Dans un pays où la devise est désormais indignation sélective et hypocrisie couronnée par la culture de l’abstinence “mandou” sentimentale et de la dictature confrérique, je me lève sous un soleil désapprobateur éclairer les ténèbres des cerveaux, d’une chaleur de vérité sans langue de bois.
J’irai jusqu’au bout du tunnel, aveugle de toute tentative de retenue, de toute considération sociale, exposer au grand jour ce qu’on se murmure tout bas depuis belle lurette.
La manipulation d’une masse populaire
Des ingénieurs sociaux vêtus de leur costume de religieux, très loin derrière la mission qui leur est assignée, ont réussi le coup d’éclat de la manipulation d’une masse populaire 2D : dogmatique et démagogique.
Pour impressionner cette dernière et l’asservir totalement, il aura fallu :
- Vendre des mythes hollywoodiens dont les faits d’une surnaturalité inédite sont attribués à leurs aïeux.
- Désorienter cette masse de toute entité critique à leurs théories fallacieuses (affirmant que le Tout Puissant a donné aux aïeux une grâce et des grades que nulle autre n’aura ou n’a eu sur terre ; qu’ils ont écrits dans leurs livres le Tout de l’Islam ; que l’exégèse du Coran est impossible, entre autres sottises).
Lorsqu’un mensonge résonne sans cesse dans les oreilles de tant de générations, il s’érige inéluctablement en vérité. Les adultes vieillissent, les enfants naissent et grandissent dans cet environnement. De toute mission, de tout examen, l’on s’intéresse en grande partie au résultat final. Nous y voilà !

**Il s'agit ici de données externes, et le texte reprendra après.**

(* ===== verification/Votes.v ===== *)
(** * Votes (class [vote] and class [votes] of common.cpp, [ledger::tally])

    A vote names a block and carries a sequence number and a signature; the
    votes of an election are collected per representative, and the ledger
    adds up the weights behind each block. *)

From S2P Require Import Prelude Crypto Blocks Common Stats Store Ledger.

(** ** One vote *)

Record vote : Set := Vote {
  v_sequence : u64;
  v_block : block;
  v_account : u256;
  v_signature : u512;
}.

Inductive vote_code : Set := vote_code_invalid | vote_code_replay | vote_code_vote.

#[export] Instance vote_eq_dec : EqDecision vote.
Proof. solve_decision. Defined.

Definition vote_eqb (a b : vote) : bool :=
  u_eqb (v_sequence a) (v_sequence b) && block_eqb (v_block a) (v_block b)
  && u_eqb (v_account a) (v_account b) && u_eqb (v_signature a) (v_signature b).

Section vote.
Context `{Blake2b, Ed25519}.

(** Digest of the block's hash and the sequence number. *)
Definition vote_digest (sequence : u64) (b : block) : u256 :=
  blake2b_256 [write_be (block_hash b); write_le sequence].
Definition vote_hash (v : vote) : u256 := vote_digest (v_sequence v) (v_block v).

Definition make_vote (account prv : u256) (sequence : u64) (b : block) : vote :=
  Vote sequence b account (sign_message prv account (vote_digest sequence b)).

(** [true] is an error. *)
Definition vote_validate (v : vote) : bool :=
  validate_message (v_account v) (vote_hash v) (v_signature v).
End vote.

(** The block without its type code (the type is in the message header). *)
Definition vote_serialize_typed (v : vote) : bytes :=
  write_be (v_account v) ++ write_be (v_signature v) ++ write_le (v_sequence v)
  ++ block_serialize (v_block v).
Definition vote_serialize (v : vote) : bytes :=
  write_be (v_account v) ++ write_be (v_signature v) ++ write_le (v_sequence v)
  ++ serialize_block (v_block v).

(** Account, signature and sequence number. *)
Definition read_vote_head : reader (u256 * u512 * u64) := λ s,
  '(account, s) ← read_be 32 s;
  '(signature, s) ← read_be 64 s;
  '(sequence, s) ← read_le 8 s;
  Some (account, signature, sequence, s).

(** The rest of a vote, with the block read by [get]. *)
Definition read_vote (get : bytes → outcome (option (block * bytes))) (s : bytes)
    : outcome (option (vote * bytes)) :=
  match read_vote_head s with
  | None => Done None
  | Some (account, signature, sequence, s) =>
      match get s with
      | Done (Some (b, s)) => Done (Some (Vote sequence b account signature, s))
      | Done None => Done None
      | Fault e => Fault e
      end
  end.

(** The constructors [vote (error, stream)] and [vote (error, stream, type)]. *)
Definition vote_of_stream : bytes → outcome (option (vote * bytes)) := read_vote deserialize_block.
Definition vote_of_stream_typed (t : block_type) : bytes → outcome (option (vote * bytes)) :=
  read_vote (deserialize_block_typed (Some t)).
(** [vote::deserialize] reads a block of type [block_type ()]. *)
Definition vote_deserialize : bytes → outcome (option (vote * bytes)) :=
  read_vote (deserialize_block_typed (Some bt_invalid)).

(** The constructor from a table value asserts that everything could be read. *)
Definition vote_of_val (s : bytes) : outcome vote :=
  match vote_of_stream s with
  | Done (Some (v, _)) => Done v
  | Done None => Fault assertion_failed
  | Fault e => Fault e
  end.

(** ** Lemmas *)

Lemma vote_eqb_eq a b : vote_eqb a b = true ↔ a = b.
Proof.
  destruct a, b; unfold vote_eqb; simpl.
  rewrite !andb_true_iff, !u_eqb_true, block_eqb_eq. naive_solver.
Qed.

Lemma read_vote_head_app (a : u256) (sg : u512) (sq : u64) s :
  read_vote_head (write_be a ++ write_be sg ++ write_le sq ++ s) = Some (a, sg, sq, s).
Proof. unfold read_vote_head. by read_written. Qed.

Lemma read_vote_head_sound s a sg sq r : read_vote_head s = Some (a, sg, sq, r) →
  s = write_be a ++ write_be sg ++ write_le sq ++ r.
Proof. unfold read_vote_head. intros ?. by read_sound. Qed.

Lemma vote_of_stream_serialize v s : vote_of_stream (vote_serialize v ++ s) = Done (Some (v, s)).
Proof.
  destruct v as [sq b a sg]. unfold vote_of_stream, read_vote, vote_serialize; simpl.
  by rewrite <-!app_assoc, read_vote_head_app, deserialize_serialize.
Qed.

Lemma vote_of_stream_typed_serialize v s :
  vote_of_stream_typed (block_type_of (v_block v)) (vote_serialize_typed v ++ s) = Done (Some (v, s)).
Proof.
  destruct v as [sq b a sg]. unfold vote_of_stream_typed, read_vote, vote_serialize_typed.
  cbn [v_account v_signature v_sequence v_block].
  rewrite <-!app_assoc, read_vote_head_app. by rewrite (deserialize_typed_serialize b s).
Qed.

Lemma vote_of_val_serialize v : vote_of_val (vote_serialize v) = Done v.
Proof.
  unfold vote_of_val. by rewrite <-(app_nil_r (vote_serialize v)), vote_of_stream_serialize.
Qed.

(** ** The votes of an election *)

(** The iteration order of an [std::unordered_map]: some order of its entries. *)
Class Unordered := {
  iterate : ∀ {K V : Type} `{Countable K}, gmap K V → list (K * V);
  iterate_perm : ∀ {K V : Type} `{Countable K} (m : gmap K V), iterate m ≡ₚ map_to_list m;
}.

Inductive tally_result : Set := tally_vote | tally_changed | tally_confirm.

Record votes : Type := Votes {
  votes_id : u256;
  rep_votes : gmap u256 block;
}.

Definition make_votes `{LedgerConstants} (b : block) : votes :=
  Votes (block_root b) {[not_an_account := b]}.

Definition votes_vote (v : vote) (vs : votes) : tally_result * votes :=
  match rep_votes vs !! v_account v with
  | None => (tally_vote, Votes (votes_id vs) (<[v_account v := v_block v]> (rep_votes vs)))
  | Some existing =>
      if negb (block_eqb existing (v_block v))
      then (tally_changed, Votes (votes_id vs) (<[v_account v := v_block v]> (rep_votes vs)))
      else (tally_confirm, vs)
  end.

Section votes.
Context `{Unordered}.

Definition uncontested (vs : votes) : bool :=
  match iterate (rep_votes vs) with
  | [] => true
  | (_, b) :: _ => forallb (λ '(_, b'), block_eqb b' b) (iterate (rep_votes vs))
  end.
End votes.

(** ** Tally ([ledger::tally], [ledger::winner]) *)
Section tally.
Context {S : Type} `{BlockStore S, Blake2b, Unordered}.
Abbreviation L := (ledger S).

(** Vote totals, keyed by the hash of the block; the first block with the
    hash stays in the map. *)
Abbreviation totals_map := (gmap u256 (block * u128)).

Definition add_vote (totals : totals_map) (b : block) (w : u128) : totals_map :=
  match totals !! block_hash b with
  | None => <[block_hash b := (b, u_add (U 16 0) w)]> totals
  | Some (b0, t) => <[block_hash b := (b0, u_add t w)]> totals
  end.

Fixpoint tally_totals (reps : list (u256 * block)) (acc : totals_map) : M L totals_map :=
  match reps with
  | [] => mret acc
  | (account, b) :: reps => w ← weight account; tally_totals reps (add_vote acc b w)
  end.

(** Total to block; of two blocks with the same total the later one stays. *)
Definition by_total (acc : gmap u128 block) (e : u256 * (block * u128)) : gmap u128 block :=
  <[e.2.2 := e.2.1]> acc.

Definition tally (vs : votes) : M L (gmap u128 block) :=
  t ← tally_totals (iterate (rep_votes vs)) ∅;
  mret (foldl by_total ∅ (iterate t)).

(** The first entry in decreasing order of the totals; an empty tally has none. *)
Definition greatest (m : gmap u128 block) : option (u128 * block) :=
  foldl (λ acc e, match acc with
                  | Some (k, _) => if u_ltb k e.1 then Some e else acc
                  | None => Some e
                  end) None (map_to_list m).

Definition winner (vs : votes) : M L (u128 * block) :=
  t ← tally vs;
  match greatest t with
  | Some r => mret r
  | None => abort
  end.
End tally.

Des disciples par un deal gagnant-perdant
La mission d’un religieux au nom de l’islam n’est ni plus ni moins d’enseigner à ses disciples le Coran et la Sounnah. Celle de nos ingénieurs sociaux, c’est de vivre dans le confort royal aux dépens des disciples par un deal gagnant-perdant :
« Travaille pour moi ici-bas, vénère mes aïeux et soumets-toi à eux, tu auras ton paradis dans l’au-delà ».
Alors le disciple va nager dans l’hérésie mondaine car son objectif de demain lui est garanti. Concrètement :
- La corruption : Les politiciens et hommes d’affaires, capos de la corruption et du détournement de deniers publics, sont reçus, bernés, bercés, et couverts de bénédictions en échange d’une mallette d’argent sous le regard et le silence impuissants des gouvernés.

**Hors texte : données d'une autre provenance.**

Definition lmdb_frontier_put (hash account : u256) : M S unit :=
  db_put frontiers (write_be hash) (write_be account).
Definition lmdb_frontier_get (hash : u256) : M S u256 :=
  value ← db_get frontiers (write_be hash);
  match value with
  | Some v => lift (val_uint256 v)
  | None => mret (U 32 0)
  end.
Definition lmdb_frontier_del (hash : u256) : M S unit := db_del frontiers (write_be hash).

Definition lmdb_account_put (account : u256) (info : account_info) : M S unit :=
  db_put accounts (write_be account) (account_info_val info).
Definition lmdb_account_get (account : u256) : M S (option account_info) :=
  value ← db_get accounts (write_be account);
  match value with
  | None => mret None
  | Some v =>
      match account_info_deserialize v with
      | Some (i, _) => mret (Some i)
      | None => abort
      end
  end.
Definition lmdb_account_del (account : u256) : M S unit := db_del accounts (write_be account).
Definition account_count : M S u64 := entry_count accounts.

Definition latest_iterator (account : u256) : M S store_iterator :=
  store_iterator_from accounts (write_be account).
Definition latest_iterator_first : M S store_iterator := store_iterator_first accounts.

Definition lmdb_account_exists (account : u256) : M S bool :=
  i ← latest_iterator account;
  match i with
  | [] => mret false
  | (k, _) :: _ => a ← lift (val_uint256 k); mret (u_eqb a account)
  end.

Definition lmdb_pending_put (key : pending_key) (info : pending_info) : M S unit :=
  db_put pending_db (pending_key_val key) (pending_info_val info).
Definition lmdb_pending_del (key : pending_key) : M S unit :=
  db_del pending_db (pending_key_val key).
Definition lmdb_pending_get (key : pending_key) : M S (option pending_info) :=
  value ← db_get pending_db (pending_key_val key);
  match value with
  | None => mret None
  | Some v =>
      assert_ (bool_decide (length v = 48%nat));;
      match pending_info_deserialize v with
      | Some (i, _) => mret (Some i)
      | None => abort
      end
  end.
Definition pending_iterator (key : pending_key) : M S store_iterator :=
  store_iterator_from pending_db (pending_key_val key).
Definition pending_iterator_first : M S store_iterator := store_iterator_first pending_db.
Definition lmdb_pending_exists (key : pending_key) : M S bool :=
  i ← pending_iterator key;
  match i with
  | [] => mret false
  | (k, _) :: _ => k ← lift (pending_key_of_val k); mret (pending_key_eqb k key)
  end.

Definition lmdb_block_info_put (hash : u256) (info : block_info) : M S unit :=
  db_put blocks_info (write_be hash) (block_info_val info).
Definition lmdb_block_info_del (hash : u256) : M S unit := db_del blocks_info (write_be hash).
Definition block_info_iterator (hash : u256) : M S store_iterator :=
  store_iterator_from blocks_info (write_be hash).
Definition block_info_exists (hash : u256) : M S bool :=
  i ← block_info_iterator hash;
  match i with
  | [] => mret false
  | (k, _) :: _ => h ← lift (val_uint256 k); mret (u_eqb h hash)
  end.
Definition lmdb_block_info_get (hash : u256) : M S (option block_info) :=
  value ← db_get blocks_info (write_be hash);
  match value with
  | None => mret None
  | Some v =>
      assert_ (bool_decide (length v = 48%nat));;
      match block_info_deserialize v with
      | Some (i, _) => mret (Some i)
      | None => abort
      end
  end.

Definition lmdb_representation_get (account : u256) : M S u128 :=
  value ← db_get representation (write_be account);
  match value with
  | Some v => match read_be 16 v with Some (rep, _) => mret rep | None => abort end
  | None => mret (U 16 0)
  end.
Definition lmdb_representation_put (account : u256) (w : u128) : M S unit :=
  db_put representation (write_be account) (write_be w).

(** [prefix | mask], written as it is in memory. *)
Definition checksum_db_key (prefix : u64) (mask : u8) : bytes :=
  write_le (U 8 (Z.lor (uval prefix) (uval mask))).
Definition lmdb_checksum_put (prefix : u64) (mask : u8) (hash : u256) : M S unit :=
  assert_ (Z.land (uval prefix) 0xff =? 0);;
  db_put checksum (checksum_db_key prefix mask) (write_be hash).
Definition lmdb_checksum_get (prefix : u64) (mask : u8) : M S (option u256) :=
  assert_ (Z.land (uval prefix) 0xff =? 0);;
  value ← db_get checksum (checksum_db_key prefix mask);
  match value with
  | Some v => match read_be 32 v with Some (h, _) => mret (Some h) | None => abort end
  | None => mret None
  end.
Definition checksum_del (prefix : u64) (mask : u8) : M S unit :=
  assert_ (Z.land (uval prefix) 0xff =? 0);;
  db_del checksum (checksum_db_key prefix mask).

Definition clear_db (db : dbi) : M S unit := db_drop db.

(** The entries of an iterator as its users read them. *)
Fixpoint read_entries {K V} (key : bytes → outcome K) (value : bytes → outcome V)
    (i : store_iterator) : M S (list (K * V)) :=
  match i with
  | [] => mret []
  | (k, v) :: i =>
      k ← lift (key k);
      v ← lift (value v);
      rest ← read_entries key value i;
      mret ((k, v) :: rest)
  end.

#[export] Instance block_store_ops : BlockStore S := {|
  block_exists := lmdb_block_exists;
  block_get := lmdb_block_get;
  block_put := lmdb_block_put;
  block_successor := lmdb_block_successor;
  block_del := lmdb_block_del;
  store_block_count := lmdb_block_count;
  frontier_get := lmdb_frontier_get;
  frontier_put := lmdb_frontier_put;
  frontier_del := lmdb_frontier_del;
  account_get := lmdb_account_get;
  account_put := lmdb_account_put;
  account_del := lmdb_account_del;
  account_exists := lmdb_account_exists;
  latest_begin a := i ← latest_iterator a; read_entries val_uint256 account_info_of_val i;
  pending_get := lmdb_pending_get;
  pending_put := lmdb_pending_put;
  pending_del := lmdb_pending_del;
  pending_exists := lmdb_pending_exists;
  pending_begin k := i ← pending_iterator k; read_entries pending_key_of_val pending_info_of_val i;
  block_info_get := lmdb_block_info_get;
  block_info_put := lmdb_block_info_put;
  block_info_del := lmdb_block_info_del;
  representation_get := lmdb_representation_get;
  representation_put := lmdb_representation_put;
  checksum_get := lmdb_checksum_get;
  checksum_put := lmdb_checksum_put;
|}.

Definition block_balance `{LedgerConstants} (fuel : nat) (hash : u256) : M S u128 :=
  balance_compute fuel hash.
End tables.

(** ** Unchecked blocks and votes: a cache in front of a table *)
Section caches.
Context `{Lmdb, Blake2b, Ed25519, Unordered}.
Abbreviation S := block_store.

Definition unchecked_clear : M S unit := dup_clear unchecked.
Definition unchecked_count : M S u64 := gets (λ s, U 8 (Z.of_nat (dup_entries unchecked (txn s)))).

Definition cached_unchecked (hash : u256) (s : S) : list block := default [] (unchecked_cache s !! hash).

(** The blocks read back; a value that is no block gives a null pointer. *)
Fixpoint read_unchecked (vs : list bytes) : M S (list (option block)) :=
  match vs with
  | [] => mret []
  | v :: vs =>
      b ← lift (deserialize_block v);
      rest ← read_unchecked vs;
      mret ((fst <$> b) :: rest)
  end.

- Le divertissement : La musique est l’arme du diable, son interdiction par l’islam n’est plus à démontrer. Pourtant, les ténors et acteurs de cette ignominie jouissent d’un accueil similaire.
- Le sport : La lutte, sport national, symbole d’un polythéisme incommensurable, ne manque pas au rendez-vous des bénédictions : promoteurs, lutteurs et amateurs s’affilient à ces foyers religieux.
- La pudeur : L’écrasante majorité des femmes musulmanes du Sénégal ne portent pas le voile (obligation religieuse) et sont également des disciples. Parce que tout simplement des femmes de ces religieux s’habillent en mode « jagar jagar », cheveux naturels, parures…
Comment alors peut-on être à l’opposé de toutes les prescriptions islamiques et exiger une reconnaissance de son étiquette de guide religieux ?
Le lever du soleil de la Sunnah fait trembler le “mamisme”
Cet échec fait l’affaire des « wahhabites » tant décriés, menacés, stigmatisés. Mais la raison ne se trompe pas : une vague déferlante de jeunes, hommes et femmes, sont séduits par leur prêche du Coran et de la Sunnah.
La différence saute aux yeux : tu ne trouveras jamais un « wahhabite » politicien, lutteur, danseur, musicien, sans port du voile. S’il arrivait qu’il fasse une petite bêtise, c’est comme si le monde tremblait.
Je termine ce cri de cœur en caricaturant Napoléon :
« Quand le soleil de la Sounnah se réveillera, le “mamisme” tremblera ».